Everyone has a tantalizing soundbite these days. Media companies, bloggers, tweeters and the average person all blurt out the dramatic to garner attention. Although it’s hard not to be pulled in, it is best not to take them at face value. Instead, take a step back, and apply some logic. Here are a few to consider.
“Trump is going to be impeached and the market will crash.”
We don’t blame anyone for thinking about this especially when the President says to Fox News: “I’ll tell you what, if I ever got impeached, I think the market would crash.”
That is interesting and attention-getting hyperbole. However, is there any merit behind this statement?
The economy is growing nicely, unemployment is at record lows and profit margins are at record highs.
Additionally, there are few data points to make a meaningful conclusion about what will happen if the president is impeached. Only two presidents have been impeached—and only one in modern history.
Clinton was impeached in December 1998 and the world did not end. A year after Clinton’s impeachment the stock market increased 20%.
Nixon resigned in the face of being impeached in September 1974. Over the next year the stock market increased more than 30%.
Even if President Trump is impeached, it is unlikely to alter people’s desire to purchase soda from Coca-Cola, candy from Nestle, food from Kraft, or gas from Exxon.
“I’m concerned about inflation–I’m going to cash.”
Inflation is running about 3%. If you hold cash over the next 20 years, you will lose about 45% of your purchasing power. Even if you invest in a 10-Year US Treasury yielding 2.8%, you are still losing purchasing power. That is a really bad value proposition.
The only time cash makes sense for a long-term investor is if we experience long-term deflation. Given current economic strength, deflation is a very low probability.
Cash provides liquidity and makes sense to satisfy short-term needs in which you cannot experience pricing volatility. Cash is not a productive long-term asset.
“The dollar is devaluing—I’m putting my money in cash.”
The devaluation argument is similar to inflation—they both result in diminished purchasing power.
Since 1913, the US Dollar has lost approximately 97% of its purchasing power. Yet the dollar still has value in the global economy. We assume the Federal Reserve will continue to print more currency resulting in further devaluation.
People will often cite this factoid so they can promote gold as a hedge against paper currency. Admittedly, over long-time frames, gold has typically done better than paper currency.
However, gold has done much worse than stocks and other productive assets.
We would much rather own a multi-national company like Nestle that sells food, drink, and candy into 200 countries every day. Investing in multi-national companies allows an investor to be diversified away from any single currency or government, not to mention offering long-term appreciation potential.

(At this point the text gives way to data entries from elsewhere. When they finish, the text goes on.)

Definition zsum (l : list Z) : Z := foldr Z.add 0 l.

Lemma zsum_app l k : zsum (l ++ k) = zsum l + zsum k.
Proof. induction l as [|x l IH]; cbn [app zsum foldr]; [done|]. fold (zsum (l ++ k)) (zsum l). lia. Qed.

Lemma wrapS_add_l w a b : wrapS w (wrapS w a + b) = wrapS w (a + b).
Proof.
  unfold wrapS. f_equal.
  replace ((a + 2 ^ (w - 1)) mod 2 ^ w - 2 ^ (w - 1) + b + 2 ^ (w - 1))
    with ((a + 2 ^ (w - 1)) mod 2 ^ w + b) by lia.
  rewrite Zplus_mod_idemp_l. f_equal. lia.
Qed.

Lemma length_weigh_all tried now i ps : length (weigh_all tried now i ps) = length ps.
Proof. revert i. induction ps; intros i; cbn [weigh_all length]; auto. Qed.

Lemma lookup_weigh_all tried now i ps j :
  weigh_all tried now i ps !! j = (fun p => if usable tried now (i + j) p then weigh p else p) <$> ps !! j.
Proof.
  revert i j. induction ps as [|p ps IH]; intros i [|j]; cbn [weigh_all lookup list_lookup fmap option_fmap option_map]; try done.
  - by rewrite Nat.add_0_r.
  - rewrite IH. by replace (S i + j)%nat with (i + S j)%nat by lia.
Qed.

(** A peer that is weighed at position [j] of the peers from [i] on. *)
Definition candidate (tried : list Z) (now : Z) (i : nat) (ps : list ngx_http_upstream_rr_peer_t) (j : nat) (w : Z) : Prop :=
  exists p, ps !! j = Some p /\ usable tried now (i + j) p = true /\ w = current_weight (weigh p).

Lemma candidate_cons tried now i p ps j w :
  candidate tried now i (p :: ps) j w <->
  (j = 0%nat /\ usable tried now i p = true /\ w = current_weight (weigh p)) \/
  (exists j', j = S j' /\ candidate tried now (S i) ps j' w).
Proof.
  unfold candidate. split.
  - intros (q & Hq & Hu & Hw). destruct j as [|j]; cbn in Hq.
    + injection Hq as ->. rewrite Nat.add_0_r in Hu. left. done.
    + right. exists j. split; [done|]. exists q. replace (S i + j)%nat with (i + S j)%nat by lia. done.
  - intros [(-> & Hu & Hw)|(j' & -> & q & Hq & Hu & Hw)].
    + exists p. rewrite Nat.add_0_r. done.
    + exists q. replace (i + S j')%nat with (S i + j')%nat by lia. done.
Qed.

Lemma peer_loop_spec tried now i ps best total :
  exists best',
    peer_loop tried now i ps best (wrapS 64 total) =
      (weigh_all tried now i ps, best', wrapS 64 (total + zsum (usable_weights tried now i ps))) /\
    (forall j w, candidate tried now i ps j w -> exists k v, best' = Some (k, v) /\ w <= v) /\
    (forall k v, best = Some (k, v) -> exists k' v', best' = Some (k', v') /\ v <= v') /\
    (forall k v, best' = Some (k, v) ->
       best = Some (k, v) \/ exists j, k = (i + j)%nat /\ candidate tried now i ps j v).
Proof.
  revert i best total. induction ps as [|p ps IH]; intros i best total.
  { exists best. cbn. rewrite Z.add_0_r. split_and!; [done| |by eauto using Z.le_refl|auto].
    intros j w (q & Hq & _). done. }
  cbn [peer_loop weigh_all usable_weights]. destruct (usable tried now i p) eqn:Hu.
  - set (b := match best with None => _ | Some _ => _ end).
    rewrite wrapS_add_l. destruct (IH (S i) b (total + effective_weight p)) as (best' & -> & H1 & H2 & H3).
    exists best'. split_and!.
    + rewrite zsum_app. cbn [zsum foldr]. do 2 f_equal. lia.
    + intros j w [(-> & _ & ->)|(j' & -> & Hc)]%candidate_cons; [|by eauto].
      destruct best as [[k0 v0]|]; subst b; [|by eapply H2].
      destruct (Z.gtb_spec (current_weight (weigh p)) v0) as [Hg|Hg]; [by eapply H2|].
      destruct (H2 k0 v0 eq_refl) as (k & v & -> & ?). exists k, v. split; [done|lia].
    + intros k v ->. subst b. destruct (Z.gtb_spec (current_weight (weigh p)) v) as [Hg|Hg].
      * destruct (H2 _ _ eq_refl) as (k' & v' & -> & ?). exists k', v'. split; [done|lia].
      * by eapply H2.
    + intros k v Hb. destruct (H3 k v Hb) as [Hbb|(j & -> & Hc)].
      * subst b. destruct best as [[k0 v0]|]; [destruct (current_weight (weigh p) >? v0)|].
        1, 3: right; injection Hbb as <- <-; exists 0%nat; split; [lia|]; apply candidate_cons; by left.
        by left.
      * right. exists (S j). split; [lia|]. apply candidate_cons. right. eauto.
  - destruct (IH (S i) best total) as (best' & -> & H1 & H2 & H3). exists best'. split_and!; try done.
    + intros j w [(-> & Hu' & _)|(j' & -> & Hc)]%candidate_cons; [congruence|by eauto].
    + intros k v Hb. destruct (H3 k v Hb) as [Hbb|(j & -> & Hc)]; [by left|].
      right. exists (S j). split; [lia|]. apply candidate_cons. right. eauto.
Qed.

(** * One choice *)

(** What the chosen peer is charged. *)
Definition charge (now total : Z) (p : ngx_http_upstream_rr_peer_t) : ngx_http_upstream_rr_peer_t :=
  set_checked now (set_current_weight (wrapS 64 (current_weight p - total)) p).

Definition weights_sum (ps : list ngx_http_upstream_rr_peer_t) : Z := wrapS 64 (zsum (map current_weight ps)).

Lemma weigh_all_unusable tried now i ps :
  (forall j w, ~ candidate tried now i ps j w) -> weigh_all tried now i ps = ps.
Proof.
  revert i. induction ps as [|p ps IH]; intros i H; [done|]. cbn [weigh_all].
  destruct (usable tried now i p) eqn:Hu.
  - exfalso. apply (H 0%nat (current_weight (weigh p))). apply candidate_cons. by left.
  - rewrite IH; [done|]. intros j w Hc. apply (H (S j) w). apply candidate_cons. right. eauto.
Qed.

Lemma current_weight_weigh p : current_weight (weigh p) = wrapS 64 (current_weight p + effective_weight p).
Proof. unfold weigh. case_if E; done. Qed.

Lemma weights_sum_cons p ps : weights_sum (p :: ps) = wrapS 64 (current_weight p + weights_sum ps).
Proof. unfold weights_sum. cbn [map zsum foldr]. fold (zsum (map current_weight ps)). rewrite Z.add_comm, <- (wrapS_add_l 64), Z.add_comm. done. Qed.

Lemma wrapS_add_r w a b : wrapS w (a + wrapS w b) = wrapS w (a + b).
Proof. rewrite Z.add_comm, wrapS_add_l. f_equal. lia. Qed.

(** Weighing adds the total to the sum of the weights. *)
Lemma weigh_all_sum tried now i ps :
  weights_sum (weigh_all tried now i ps) = wrapS 64 (weights_sum ps + zsum (usable_weights tried now i ps)).
Proof.
  revert i. induction ps as [|p ps IH]; intros i.
  { cbn [weigh_all usable_weights zsum foldr]. unfold weights_sum. rewrite wrapS_add_l, Z.add_0_r. done. }
  cbn [weigh_all usable_weights]. rewrite !weights_sum_cons, IH, zsum_app.
  destruct (usable tried now i p); [rewrite current_weight_weigh|];
    cbn [zsum foldr]; rewrite !wrapS_add_l, wrapS_add_r; f_equal; lia.
Qed.

(** Charging takes it off again. *)
Lemma charge_sum now total ps i :
  (i < length ps)%nat ->
  weights_sum (alter (charge now total) i ps) = wrapS 64 (weights_sum ps - total).
Proof.
  revert i. induction ps as [|p ps IH]; intros i Hi; [cbn in Hi; lia|].
  destruct i as [|i]; cbn [alter list_alter].
  - rewrite !weights_sum_cons. change (current_weight (charge now total p)) with (wrapS 64 (current_weight p - total)).
    rewrite wrapS_add_l. change (wrapS 64 (current_weight p + weights_sum ps) - total)
      with (wrapS 64 (current_weight p + weights_sum ps) + - total). rewrite wrapS_add_l. f_equal. lia.
  - rewrite !weights_sum_cons. change (alter (charge now total) i ps) with (alter (charge now total) i ps).
    rewrite (IH i) by (cbn in Hi; lia). rewrite wrapS_add_r.
    change (wrapS 64 (current_weight p + weights_sum ps) - total)
      with (wrapS 64 (current_weight p + weights_sum ps) + - total). rewrite wrapS_add_l. f_equal. lia.
Qed.

Definition chosen (now : Z) (peers : ngx_http_upstream_rr_peers_t) (rrp : ngx_http_upstream_rr_peer_data_t)
    (i : nat) : Prop :=
  exists p, peer peers !! i = Some p /\ usable (tried rrp) now i p = true /\
    forall j q, peer peers !! j = Some q -> usable (tried rrp) now j q = true ->
      current_weight (weigh q) <= current_weight (weigh p).

Lemma get_peer_spec now peers rrp :
  number peers <= 64 * Z.of_nat (length (tried rrp)) ->
  match ngx_http_upstream_get_peer now peers rrp with
  | Ret (peers', rrp', None) =>
    peers' = peers /\ rrp' = rrp /\
    forall i p, peer peers !! i = Some p -> usable (tried rrp) now i p = false
  | Ret (peers', rrp', Some i) =>
    chosen now peers rrp i /\
    peers' = set_peer (alter (charge now (wrapS 64 (zsum (usable_weights (tried rrp) now 0 (peer peers))))) i
                         (weigh_all (tried rrp) now 0 (peer peers))) peers /\
    rrp' = MkRrp (rr_group rrp) i (set_tried (tried rrp) i)
  | _ => False
  end.
Proof.
  intros Hn. unfold ngx_http_upstream_get_peer.
  destruct (Z.gtb_spec (number peers) (64 * Z.of_nat (length (tried rrp)))); [lia|].
  destruct (peer_loop_spec (tried rrp) now 0 (peer peers) None 0) as (best & Hl & H1 & _ & H3).
  change (wrapS 64 0) with 0 in Hl. rewrite Hl, Z.add_0_l. destruct best as [[i v]|].
  - destruct (H3 i v eq_refl) as [|(j & -> & p & Hp & Hu & ->)]; [done|]. split_and!; try done.
    exists p. split_and!; try done. intros k q Hq Huq.
    destruct (H1 k (current_weight (weigh q))) as (k' & v' & [= <- <-] & Hle); [by exists q|done].
  - assert (forall j w, ~ candidate (tried rrp) now 0 (peer peers) j w) as Hno.
    { intros j w Hc. by destruct (H1 j w Hc) as (? & ? & ? & _). }
    rewrite weigh_all_unusable by done. split_and!; [by destruct peers|done|].
    intros i p Hp. destruct (usable (tried rrp) now i p) eqn:Hu; [|done]. exfalso. eapply (Hno i). by exists p.
Qed.

(** * Well-formed peers *)

Record peer_ok (p : ngx_http_upstream_rr_peer_t) : Prop := PeerOk {
  ok_effective : 0 <= effective_weight p <= weight p; ok_weight : weight p < 2 ^ 63;
  ok_fails : 0 <= fails p < 2 ^ 64; ok_max_fails : 0 <= max_fails p < 2 ^ 64 }.

Lemma weigh_ok p : peer_ok p -> peer_ok (weigh p).
Proof. intros []. unfold weigh. case_if E; constructor; cbn in *; boolify; lia. Qed.

Lemma charge_ok now total p : peer_ok p -> peer_ok (charge now total p).
Proof. intros []. by constructor. Qed.

Lemma peer_failed_ok now p : peer_ok p -> peer_ok (peer_failed now p).
Proof.
  intros [He Hw Hf Hm]. unfold peer_failed. pose proof (wrapU_range 64 (fails p + 1) ltac:(lia)).
  destruct (Z.eqb_spec (max_fails p) 0) as [E|E]; cbn [negb max_fails set_checked set_accessed set_fails];
    rewrite ?(proj2 (Z.eqb_eq _ _) E), ?(proj2 (Z.eqb_neq _ _) E); cbn [negb].
  - case_if E'; cbn in E'; boolify; constructor; cbn; lia.
  - assert (0 <= wrapU 64 (weight p) / max_fails p <= weight p) as Hq.
    { rewrite wrapU_small by lia. split; [apply Z.div_pos; lia|].
      apply Z.div_le_upper_bound; nia. }
    assert (wrapS 64 (effective_weight p - wrapU 64 (weight p) / max_fails p)
            = effective_weight p - wrapU 64 (weight p) / max_fails p) as Hs by (apply wrapS_small; lia).
    cbn [effective_weight weight max_fails set_checked set_accessed set_fails] in *.
    case_if E'; cbn in E'; boolify; constructor; cbn; rewrite ?Hs in *; lia.
Qed.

“I don’t want to own (X, Y or Z company)—they promote liberal causes. I don’t want to own (A, B or C company), they are dishonest and greedy.”
The average company in the S&P 500 employs tens of thousands of people. It is illogical to think they all hold the same political mindset or moral compass. To say a company is “good” or “bad”, “conservative” or “liberal”, is a tremendous oversimplification. Making decisions based upon these types of assessments will deliver incorrect results and deny yourself of good investment opportunities.
Even if the executives of these companies are very vocal about their political views, that does not imply those views are backed by the Board of Directors and subsequently the company at large.
People have always been emotional creatures. This will not change. The 24/7 news cycle we live in has supercharged our emotional responses.
However, successful investing continues to be predicated upon logic, discipline and facts. Turn off the sound-bite of the moment. Sit in a quiet room and independently think about your goals and thoroughly research the facts. Doing so has a far higher chance of delivering a good outcome than fast, emotion-driven reactions.